Pass on Netflix’s ‘The Week of’

John Chavez

Netflix has recently debut their newest title, Robert Smigel’s “The Week of,” and though it may seem as a good way to pass the time, Netflix users may be better off scrolling to the next title if they really want to enjoy themselves.

The movie is a comedy directed by Smigel and stars Adam Sandler and Chris Rock and a few other stars such as Rachel Dratch and Steve Beuscemi.

The story sees two families, which are headed by Rock and Sandler’s characters, that must come together to plan and have a wedding for their respective son and daughter.

While one family is rich and the other poor, Sandler’s character bumbles his way to find the budget wedding for his daughter.

He does this all while declining financial help from Rock’s character, resulting in comedic situations.

While the title description calls it a comedy, there is not much to laugh at unfortunately in this latest movie starring Sandler.

It seems genuinely good comedies are very hard to find these days, and this movie does not help to change that in the slightest.

Jokes from this movie seemingly fall flat, as delivery is awfully awkward and leaves audiences shaking their heads instead of laughing.

This is shown in one of the main gags in the film involves the clumsy carrying around and awkward caring for a double amputee, which goes on for way to long and comes off in very poor taste.

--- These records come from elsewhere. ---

(* ===== verification/Cache.v ===== *)
(** * Cache: the attribute caches

    [soliton/cache.rs]: for each attribute that is cached, the values of an entity
    (forward, called lightlike) and the entities of a value (reverse), in four kinds of
    maps by the attribute's cardinality and uniqueness; a cache in progress, an overlay
    on the caches it was taken from; and the watcher that collects a transaction's
    assertions and retractions and updates the caches.

    A [BTreeMap] is a finite map; where its order shows, it is by key.  A mutable
    reference to an entry is its value, written back.  The database is a function from
    the queries of the file to rows; interning strings gives equal values and is left
    out, and so are the messages to standard error.

    The file uses functions and methods it does not define: they are the class
    [CacheExternals], with what their names and the comments say of them as laws in
    [CacheAgree].  Of the conflicting implementations of a trait for one type, the one
    that has a body and type-checks is modelled. *)
From Stdlib Require Import ZArith Lia.
From stdpp Require Import base list numbers gmap sorting.
From S2P Require Import Prelude Upsert.
#[local] Open Scope Z_scope.

(** What the caches read of an attribute, and the topograph that maps identifiers to
    attributes. *)
Record Attribute := mkAttribute { multival : bool; unique : bool; fulltext : bool }.
Definition Topograph : Type := gmap Z Attribute.
Definition attribute_for_causetid (topograph : Topograph) (a : Z) : option Attribute := topograph !! a.

Inductive CacheError := CacheUpdateFailed | SqlError | UnCausetLocaleNucleonAttribute (a : Z).

(** ** Absorbing maps *)

(** A map takes over the entries of another; [f] says what is left of an entry, [None]
    for the sentinels of deleted ones. *)
Definition absorb_with `{Countable K} {A} (f : A → option A) (self other : gmap K A) : gmap K A :=
  fold_left (λ m x, match f x.2 with None => delete x.1 m | Some y => <[x.1 := y]> m end)
    (map_to_list other) self.

Class Absorb (C : Type) := absorb : C → C → outcome C.
Class RemoveFromCache (V C : Type) := remove_from : C → Z → V → C.
Class ClearCache (C : Type) := clear : C → C.

(** [plug_play] and [extend_by_absorbing] of a map of caches.  Their loops use a value
    after moving it: here it is copied. *)
Definition plug_play {C} `{Absorb C} (self other : gmap Z C) : outcome (gmap Z C) :=
  foldO (λ m x, match m !! x.1 with
                | Some v => v' ← absorb v v; Ret (<[x.1 := v']> m)
                | None => Ret (<[x.1 := x.2]> m)
                end) self (map_to_list other).

Definition extend_by_absorbing {C} `{Absorb C} (self other : gmap Z C) : outcome (gmap Z C) :=
  m ← plug_play self other;
  foldO (λ m x,
    let m := <[x.1 := x.2]> m in
    match m !! x.1 with
    | Some entry => v ← absorb entry x.2; Ret (<[x.1 := v]> m)
    | None => Ret (<[x.1 := x.2]> m)
    end) m (map_to_list other).

Section Caches.
Context {V : Type} `{Countable V}.

(** An attribute, an entity and a value. *)
Definition Aev : Type := Z * Z * V.

Record SingleValAttributeCache := mkSV { sv_attr : Z; e_v : gmap Z (option V) }.
Record MultiValAttributeCache := mkMV { mv_attr : Z; e_vs : gmap Z (list V) }.
Record UniqueReverseAttributeCache := mkUR { ur_attr : Z; v_e : gmap V (option Z) }.
Record NonUniqueReverseAttributeCache := mkNR { nr_attr : Z; v_es : gmap V (gset Z) }.

(** [remove_every] *)
Definition remove_every (self : list V) (item : V) : list V * Z :=
  let left := filter (λ v, v ≠ item) self in (left, Z.of_nat (length self) - Z.of_nat (length left)).

(** *** Forward, cardinality one *)

Definition absorb_sv : Absorb SingleValAttributeCache := λ self other,
  _ ← guardM (sv_attr self =? sv_attr other);
  Ret (mkSV (sv_attr self) (absorb_with (option_map Some) (e_v self) (e_v other))).
#[global] Existing Instance absorb_sv.
Definition clear_sv : ClearCache SingleValAttributeCache := λ c, mkSV (sv_attr c) ∅.
#[global] Existing Instance clear_sv.
(** Removal leaves a sentinel, whatever the value was. *)
Definition remove_sv : RemoveFromCache V SingleValAttributeCache := λ c e _,
  mkSV (sv_attr c) (<[e := None]> (e_v c)).
#[global] Existing Instance remove_sv.
Definition sv_has_e (c : SingleValAttributeCache) (e : Z) : bool := bool_decide (is_Some (e_v c !! e)).

(** *** Forward, cardinality many *)

Definition absorb_mv : Absorb MultiValAttributeCache := λ self other,
  _ ← guardM (mv_attr self =? mv_attr other);
  Ret (mkMV (mv_attr self)
         (absorb_with (λ vs, match vs with [] => None | _ => Some vs end) (e_vs self) (e_vs other))).
#[global] Existing Instance absorb_mv.
Definition clear_mv : ClearCache MultiValAttributeCache := λ c, mkMV (mv_attr c) ∅.
#[global] Existing Instance clear_mv.
Definition remove_mv : RemoveFromCache V MultiValAttributeCache := λ c e v,
  match e_vs c !! e with
  | Some vec => mkMV (mv_attr c) (<[e := (remove_every vec v).1]> (e_vs c))
  | None => c
  end.
#[global] Existing Instance remove_mv.
Definition mv_has_e (c : MultiValAttributeCache) (e : Z) : bool := bool_decide (is_Some (e_vs c !! e)).
(** Elsewhere nothing changes. *)
Lemma grown_other_ok p a gl gr fb at_ (P : pairs (V := V)) b : b ≠ a →
  pairs_ok at_ (overlay p) fb b P → pairs_ok at_ (overlay (grown p a gl gr)) fb b P.
Proof.
  intros Hne [Pl Pr]. destruct (grown_entries p a gl gr) as (E1 & E2 & E3 & E4).
  unfold pairs_ok, lightlike_ok, reverse_ok, fmc, fsc, ruc, rnuc in *. rewrite grown_lightlike, grown_reverse.
  rewrite (proj2 (Z.eqb_neq b a) Hne), !andb_false_r, !orb_false_r, E1, E2, E3, E4. done.
Qed.

(** The caches in progress with another overlay that caches the same attributes. *)
Definition with_overlay p o : InProgressSQLiteAttributeCache :=
  mkInProgress (p_inner p) o (unregistered_lightlike p) (unregistered_reverse p).

Lemma same_p_lightlike p o a b : same_elsewhere a (overlay p) o →
  p_is_attribute_cached_lightlike (with_overlay p o) b = p_is_attribute_cached_lightlike p b.
Proof.
  intros (_ & El & _). unfold p_is_attribute_cached_lightlike, is_attribute_cached_lightlike. cbn. by rewrite El.
Qed.
Lemma same_p_reverse p o a b : same_elsewhere a (overlay p) o →
  p_is_attribute_cached_reverse (with_overlay p o) b = p_is_attribute_cached_reverse p b.
Proof.
  intros (Er & _). unfold p_is_attribute_cached_reverse, is_attribute_cached_reverse. cbn. by rewrite Er.
Qed.

(** The overlay grown and filled keeps the invariant. *)
Lemma filled_ok p S a at_ gl gr o : in_progress topograph p S → topograph !! a = Some at_ →
  same_elsewhere a (overlay (grown p a gl gr)) o → entries_cached o →
  (∀ fb b at_', fb = None ∨ fb = Some (p_inner p) → topograph !! b = Some at_' →
    pairs_ok at_' (overlay p) fb b (S b) → pairs_ok at_' o fb b (S b)) →
  in_progress topograph (with_overlay (grown p a gl gr) o) S.
Proof.
  intros Hp Ea He Hoe Hall. pose proof He as (Er & El & _). set (g := grown p a gl gr) in *.
  assert (Hl : ∀ b, is_attribute_cached_lightlike o b = is_attribute_cached_lightlike (overlay g) b)
    by (intros b; unfold is_attribute_cached_lightlike; by rewrite El).
  assert (Hr : ∀ b, is_attribute_cached_reverse o b = is_attribute_cached_reverse (overlay g) b)
    by (intros b; unfold is_attribute_cached_reverse; by rewrite Er).
  split; cbn [overlay with_overlay p_inner].
  - intros b. unfold cached. rewrite Hl, Hr. unfold g. rewrite grown_lightlike, grown_reverse.
    destruct (Z.eqb_spec b a) as [->|Hne]; [by rewrite Ea|]. rewrite !andb_false_r, !orb_false_r.
    apply (ip_known _ _ _ Hp).
  - intros b at_' Eb. apply Hall; [by right|done|]. by apply (ip_agrees _ _ _ Hp).
  - intros b. rewrite Hl, (same_p_lightlike g o a b He). apply (grown_lightlike_iff p S a gl gr Hp).
  - intros b. rewrite Hr, (same_p_reverse g o a b He). apply (grown_reverse_iff p S a gl gr Hp).
  - exact Hoe.
  - apply (ip_inner _ _ _ Hp).
  - intros b at_' Eb Hin. apply Hall; [by left|done|]. apply (ip_fresh _ _ _ Hp); [done|].
    unfold g in Hin. destruct gl, gr; cbn in Hin; set_solver.
Qed.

Sandler and his supporting cast don’t seem to have very good chemistry together, with wooden dialog and sad attempts at humor.

Rock and Sandler particularly have almost no funny interactions at all, while Rock’s character is never given a chance to be humorous, even in the scenes where he is by himself.

While Sandler does get some minor chuckles out of the audience, it is certainly not enough to justify being called a comedy unfortunately.

Plot wise, the story is separated by days, seven in total, hence the name of the movie with the wedding day being the final day. As each day goes by, the plot stays stagnant, with each passing day barley only inching the plot forward.

Each “day” only brings more attempts at humor, with no real build up to the wedding and almost no apparent direction to speak of.

When the wedding does finally take place, it is simply played out as any other day and not really given much attention to.

Acting in this movie was also disappointing. While Sandler and Rock gave decent performances, the supporting cast’s acting came off as sub par.

This was particularly evident with the bride’s friends, who were very wooden and unemotional in their line delivery.

Unfortunately this movie was difficult to sit through, with bad acting, poor attempts at humor, and little to no plot to speak of.